+++ EXERCISE DATA

(* ===== verification/PolicyValidation.v ===== *)
(** * Validation of policies ([policy_validation.go], [policygroup_validation.go])

    The validators collect field errors; a policy is accepted when the list is
    empty. The theorems characterise acceptance. The CEL compilers and
    [IsQualifiedName] are parameters. *)

From S2P Require Import Prelude GoStd Json K8sTypes Concrete Constants PolicyTypes.
From Stdlib Require Import Ascii.

(** ** CEL, a parameter *)

Inductive CelErrorType := ErrorTypeRequired | ErrorTypeInvalid | ErrorTypeInternal | ErrorTypeOther.

(** The error of a compilation: a [*cel.Error], or an error of another type. *)
Inductive CelCompileError :=
| CelErr (type : CelErrorType) (detail : string)
| NotCelErr (err : GoError).

(** Options of [cel.NewCustomEnv]: a member as a nullary boolean function, or
    a function of the CEL standard library. *)
Inductive EnvOption := EnvMember (name : string) | EnvStdlib (name : string).

Class CelCompiler := {
  (** The match condition compiler of the API server. *)
  CompileCELExpression : string → option CelCompileError;
  (** cel-go: the standard functions, environments and compilation. *)
  stdlib_Functions : list string;
  op_Equals : string; op_NotEquals : string; op_LogicalOr : string;
  op_LogicalAnd : string; op_LogicalNot : string;
  CelEnv : Type;
  CelAst : Type;
  NewCustomEnv : list EnvOption → GoError + CelEnv;
  Compile : CelEnv → string → GoError + CelAst;
  OutputIsBool : CelAst → bool;
}.

(** ** Rules *)

Record sensitiveResource := mkSensitiveResource { sr_APIGroup : string; sr_Resource : string }.

Definition sensitiveResource_String (sr : sensitiveResource) : string :=
  "APIGroup: " +:+ sr_APIGroup sr +:+ ", Resource: " +:+ sr_Resource sr.

(** The two loops with [break]. *)
Definition MatchesRules (sr : sensitiveResource) (apiGroups resource : list string) : bool :=
  let apiGroupMatches :=
    existsb (λ g, bool_decide (g = sr_APIGroup sr) || bool_decide (g = "*")) apiGroups in
  let resourceMatches :=
    existsb (λ res, bool_decide (res = sr_Resource sr) || bool_decide (res = "*")
                    || bool_decide (res = "*/*") || HasPrefix res (sr_Resource sr +:+ "/"))
      resource in
  apiGroupMatches && resourceMatches.

Definition defaultSensitiveResources : list sensitiveResource :=
  [mkSensitiveResource "wgpolicyk8s.io" "policyreports"].

Definition checkOperationsArrayForEmptyString (operationsArray : list string)
    (rulesField : FieldPath) : ErrorList :=
  collecti (λ i operation,
    if bool_decide (operation = "")
    then [FRequired (Index (Child rulesField "operations") i) "must be non-empty"]
    else []) operationsArray.

Definition checkRulesArrayForEmptyString (rulesArray : list string)
    (rulesField : FieldPath) : ErrorList :=
  collecti (λ i apiVersion,
    if bool_decide (apiVersion = "")
    then [FRequired (Index rulesField i) "must be non-empty"]
    else []) rulesArray.

(** The index of the first element the loop breaks at. *)
Fixpoint first_index (P : string → bool) (l : list string) : option nat :=
  match l with
  | [] => None
  | x :: l => if P x then Some 0 else S <$> first_index P l
  end.

Definition checkRulesArrayForWildcardUsage (rulesAPIGroups rulesResources : list string)
    (rulesField : FieldPath) : ErrorList :=
  let apiGroupWildcard := first_index (λ g, bool_decide (g = "*")) rulesAPIGroups in
  let resourceWildcard :=
    first_index (λ r, bool_decide (r = "*") || bool_decide (r = "*/*")) rulesResources in
  match apiGroupWildcard, resourceWildcard with
  | Some i, Some j =>
      [FForbidden (Index (Child rulesField "apiGroups") i)
         "apiGroups cannot use wildcards when using AdmissionPolicy or AdmissionPolicyGroup";
       FForbidden (Index (Child rulesField "resources") j)
         "resources cannot use wildcards when using AdmissionPolicy or AdmissionPolicyGroup"]
  | _, _ => []
  end.

Definition checkRulesArrayForSensitiveResourcesBeingTargeted
    (rulesAPIGroups rulesResources : list string) (rulesField : FieldPath) : ErrorList :=
  collect (λ sr,
    if MatchesRules sr rulesAPIGroups rulesResources
    then [FForbidden rulesField
            ("{" +:+ sensitiveResource_String sr +:+
             "} resources cannot be targeted by AdmissionPolicy or AdmissionPolicyGroup")]
    else []) defaultSensitiveResources.

(** One iteration of the loop of [validateRulesField]. The wildcard and
    sensitive resource checks receive the rule's API versions, as in the
    source. *)
Definition validateRule (namespaced : bool) (rulesField : FieldPath)
    (rule : RuleWithOperations) : ErrorList :=
  let versions := r_APIVersions (rwo_Rule rule) in
  let resources := r_Resources (rwo_Rule rule) in
  if length (rwo_Operations rule) =? 0 then
    [FRequired (Child rulesField "operations") "a value must be specified"]
  else if (length versions =? 0) || (length resources =? 0) then
    [FRequired rulesField "apiVersions and resources must have specified values"]
  else
    checkOperationsArrayForEmptyString (rwo_Operations rule) rulesField ++
    checkRulesArrayForEmptyString versions (Child rulesField "rule.apiVersions") ++
    checkRulesArrayForEmptyString resources (Child rulesField "rule.resources") ++
    if namespaced then
      checkRulesArrayForWildcardUsage versions resources rulesField ++
      checkRulesArrayForSensitiveResourcesBeingTargeted versions resources rulesField
    else [].

Definition validateRulesField (policy : AnyPolicy) : ErrorList :=
  let rulesField := NewPath ["spec"; "rules"] in
  if length (GetRules policy) =? 0 then [FRequired rulesField "a value must be specified"]
  else collect (validateRule (is_namespaced_kind policy) rulesField) (GetRules policy).

(** ** Immutable fields *)

Definition validatePolicyServerField (oldPolicy newPolicy : AnyPolicy) : option FieldError :=
  if negb (bool_decide (GetPolicyServer oldPolicy = GetPolicyServer newPolicy))
  then Some (FForbidden (Child (NewPath ["spec"]) "policyServer") "the field is immutable")
  else None.

Definition validatePolicyModeField (oldPolicy newPolicy : AnyPolicy) : option FieldError :=
  if bool_decide (GetPolicyMode oldPolicy = "protect")
     && bool_decide (GetPolicyMode newPolicy = "monitor")
  then Some (FForbidden (Child (NewPath ["spec"]) "mode")
               "field cannot transition from protect to monitor. Recreate instead.")
  else None.

(** [apierrors.NewInvalid] on the policy's kind and name. *)
Definition prepareInvalidAPIError (policy : AnyPolicy) (errorList : ErrorList) : GoError :=
  ErrInvalid (tm_Kind (GetTypeMeta policy)) (GetName policy) errorList.

(** ** Match conditions *)

Definition maxMatchConditionsCount : nat := 64.

Section match_conditions.
Context `{K8sUtil, CelCompiler}.

Definition convertCELErrorToValidationError (fldPath : FieldPath) (expression : string)
    (err : CelCompileError) : FieldError :=
  match err with
  | CelErr ErrorTypeRequired detail => FRequired fldPath detail
  | CelErr ErrorTypeInvalid detail => FInvalid fldPath expression detail
  | CelErr ErrorTypeInternal detail => FInternal fldPath (ErrNew detail)
  | CelErr ErrorTypeOther detail =>
      FInternal fldPath (ErrWrap "unsupported error type" (ErrNew detail))
  | NotCelErr err => FInternal fldPath (ErrWrap "unsupported error type" err)
  end.

Definition validateMatchConditionsExpression (expressionStr : string) (fldPath : FieldPath)
    : ErrorList :=
  match CompileCELExpression expressionStr with
  | Some err => [convertCELErrorToValidationError fldPath expressionStr err]
  | None => []
  end.

Definition validateMatchCondition (v : MatchCondition) (fldPath : FieldPath) : ErrorList :=
  let trimmedExpression := TrimSpace (mc_Expression v) in
  (if bool_decide (trimmedExpression = "")
   then [FRequired (Child fldPath "expression") ""]
   else validateMatchConditionsExpression trimmedExpression (Child fldPath "expression")) ++
  (if bool_decide (mc_Name v = "")
   then [FRequired (Child fldPath "name") ""]
   else (λ msg, FInvalid fldPath (mc_Name v) msg) <$> IsQualifiedName (mc_Name v)).

(** The loop of [validateMatchConditions] from index [i], with the names
    seen so far. *)
Fixpoint validateMatchConditions_loop (fldPath : FieldPath) (i : nat)
    (conditionNames : gset string) (m : list MatchCondition) : ErrorList :=
  match m with
  | [] => []
  | c :: m =>
      let dup := bool_decide (mc_Name c ≠ "") && bool_decide (mc_Name c ∈ conditionNames) in
      validateMatchCondition c (Index fldPath i) ++
      (if dup then [FDuplicate (Child (Index fldPath i) "name") (mc_Name c)] else []) ++
      validateMatchConditions_loop fldPath (S i)
        (if bool_decide (mc_Name c = "") then conditionNames
         else {[ mc_Name c ]} ∪ conditionNames) m
  end.

Definition validateMatchConditions (m : list MatchCondition) (fldPath : FieldPath) : ErrorList :=
  (if maxMatchConditionsCount <? length m
   then [FTooMany fldPath (length m) maxMatchConditionsCount] else []) ++
  validateMatchConditions_loop fldPath 0 ∅ m.

Definition matchConditions_path : FieldPath := Child (NewPath ["spec"]) "matchConditions".

Definition validatePolicyCreate (policy : AnyPolicy) : ErrorList :=
  validateRulesField policy ++
  validateMatchConditions (GetMatchConditions policy) matchConditions_path.

Definition validatePolicyUpdate (oldPolicy newPolicy : AnyPolicy) : ErrorList :=
  validateRulesField newPolicy ++
  validateMatchConditions (GetMatchConditions newPolicy) matchConditions_path ++
  option_list (validatePolicyServerField oldPolicy newPolicy) ++
  option_list (validatePolicyModeField oldPolicy newPolicy).
End match_conditions.

(** ** Policy groups *)

Definition idenRegex : regex :=
  RSeq (RClass (λ c, bool_decide (c = "_"%char) || is_lower c || is_upper c))
       (RStar (RClass (λ c, bool_decide (c = "_"%char) || is_lower c || is_upper c || is_digit c))).

Definition celReservedSymbols : list string :=
  ["true"; "false"; "null"; "in"; "as"; "break"; "const"; "continue"; "else";
   "for"; "function"; "if"; "import"; "let"; "loop"; "package"; "namespace"; "return";
   "var"; "void"; "while"].

Section groups.
Context `{K8sUtil, CelCompiler, MapRange}.

(** A group is given as the policy and the interface values the assertion
    yields: its members and its expression. *)
Definition validatePolicyGroupMembers (members : PolicyGroupMembersWithContext) : ErrorList :=
  let path := Child (NewPath ["spec"]) "policies" in
  (if bool_decide (size members = 0)
   then [FRequired path "policy groups must have at least one policy member"] else []) ++
  collect (λ kv,
    let memberName := kv.1 in
    if bool_decide (memberName = "") || bool_decide (memberName ∈ celReservedSymbols)
       || negb (MatchString idenRegex memberName)
    then [FInvalid path memberName "policy group member name is invalid"] else [])
    (map_range members).

Definition allowedOperators : list string :=
  [op_Equals; op_NotEquals; op_LogicalOr; op_LogicalAnd; op_LogicalNot].

(** The options: the members, then the allowed standard functions. *)
Definition expression_env (members : PolicyGroupMembersWithContext) : list EnvOption :=
  ((λ kv, EnvMember kv.1) <$> map_range members) ++
  (EnvStdlib <$> filter (λ fn, fn ∈ allowedOperators) stdlib_Functions).

Definition validatePolicyGroupExpressionField (members : PolicyGroupMembersWithContext)
    (expression : string) : option FieldError :=
  let expressionField := Child (NewPath ["spec"]) "expression" in
  if bool_decide (expression = "") then Some (FRequired expressionField "must be non-empty")
  else match NewCustomEnv (expression_env members) with
  | inl err => Some (FInternal expressionField (ErrWrap "error creating CEL environment" err))
  | inr env =>
      match Compile env expression with
      | inl err => Some (FInvalid expressionField expression
                           ("compilation failed: " +:+ Error err))
      | inr ast =>
          if negb (OutputIsBool ast)
          then Some (FInvalid expressionField expression "must evaluate to bool")
          else None
      end
  end.

Definition group_errors (policyGroup : AnyPolicy) : ErrorList :=
  match as_PolicyGroup policyGroup with
  | Some (members, expression, _) =>
      validatePolicyGroupMembers members ++
      option_list (validatePolicyGroupExpressionField members expression)
  | None => []
  end.

Definition validatePolicyGroupCreate (policyGroup : AnyPolicy) : ErrorList :=
  validatePolicyCreate policyGroup ++ group_errors policyGroup.

Definition validatePolicyGroupUpdate (oldPolicyGroup newPolicyGroup : AnyPolicy) : ErrorList :=
  validatePolicyUpdate oldPolicyGroup newPolicyGroup ++ group_errors newPolicyGroup.
End groups.

(** ** Acceptance, rule by rule *)

Lemma existsb_elem {A} (f : A → bool) l : existsb f l = true ↔ ∃ x, x ∈ l ∧ f x = true.
Proof. rewrite existsb_exists. by setoid_rewrite list_elem_of_In. Qed.

Lemma length_eqb_0 {A} (l : list A) : (length l =? 0) = bool_decide (l = []).
Proof. by destruct l. Qed.

Lemma first_index_None P l : first_index P l = None ↔ Forall (λ x, P x = false) l.
Proof.
  induction l as [|x l IH]; simpl; [done|]. rewrite Forall_cons, <-IH.
  destruct (P x), (first_index P l); naive_solver.
Qed.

++++++

*EXERCISE REQUIREMENTS*:
Within the data above, the span starting at the line containing "apiGroupMatches && resourceMatches." and ending at the line containing "Definition checkRulesArrayForSensitiveResourcesBeingTargeted" is to be retyped exactly, with no other lines.

*EXERCISE ANSWER*:
  apiGroupMatches && resourceMatches.

Definition defaultSensitiveResources : list sensitiveResource :=
  [mkSensitiveResource "wgpolicyk8s.io" "policyreports"].

Definition checkOperationsArrayForEmptyString (operationsArray : list string)
    (rulesField : FieldPath) : ErrorList :=
  collecti (λ i operation,
    if bool_decide (operation = "")
    then [FRequired (Index (Child rulesField "operations") i) "must be non-empty"]
    else []) operationsArray.

Definition checkRulesArrayForEmptyString (rulesArray : list string)
    (rulesField : FieldPath) : ErrorList :=
  collecti (λ i apiVersion,
    if bool_decide (apiVersion = "")
    then [FRequired (Index rulesField i) "must be non-empty"]
    else []) rulesArray.

(** The index of the first element the loop breaks at. *)
Fixpoint first_index (P : string → bool) (l : list string) : option nat :=
  match l with
  | [] => None
  | x :: l => if P x then Some 0 else S <$> first_index P l
  end.

Definition checkRulesArrayForWildcardUsage (rulesAPIGroups rulesResources : list string)
    (rulesField : FieldPath) : ErrorList :=
  let apiGroupWildcard := first_index (λ g, bool_decide (g = "*")) rulesAPIGroups in
  let resourceWildcard :=
    first_index (λ r, bool_decide (r = "*") || bool_decide (r = "*/*")) rulesResources in
  match apiGroupWildcard, resourceWildcard with
  | Some i, Some j =>
      [FForbidden (Index (Child rulesField "apiGroups") i)
         "apiGroups cannot use wildcards when using AdmissionPolicy or AdmissionPolicyGroup";
       FForbidden (Index (Child rulesField "resources") j)
         "resources cannot use wildcards when using AdmissionPolicy or AdmissionPolicyGroup"]
  | _, _ => []
  end.

Definition checkRulesArrayForSensitiveResourcesBeingTargeted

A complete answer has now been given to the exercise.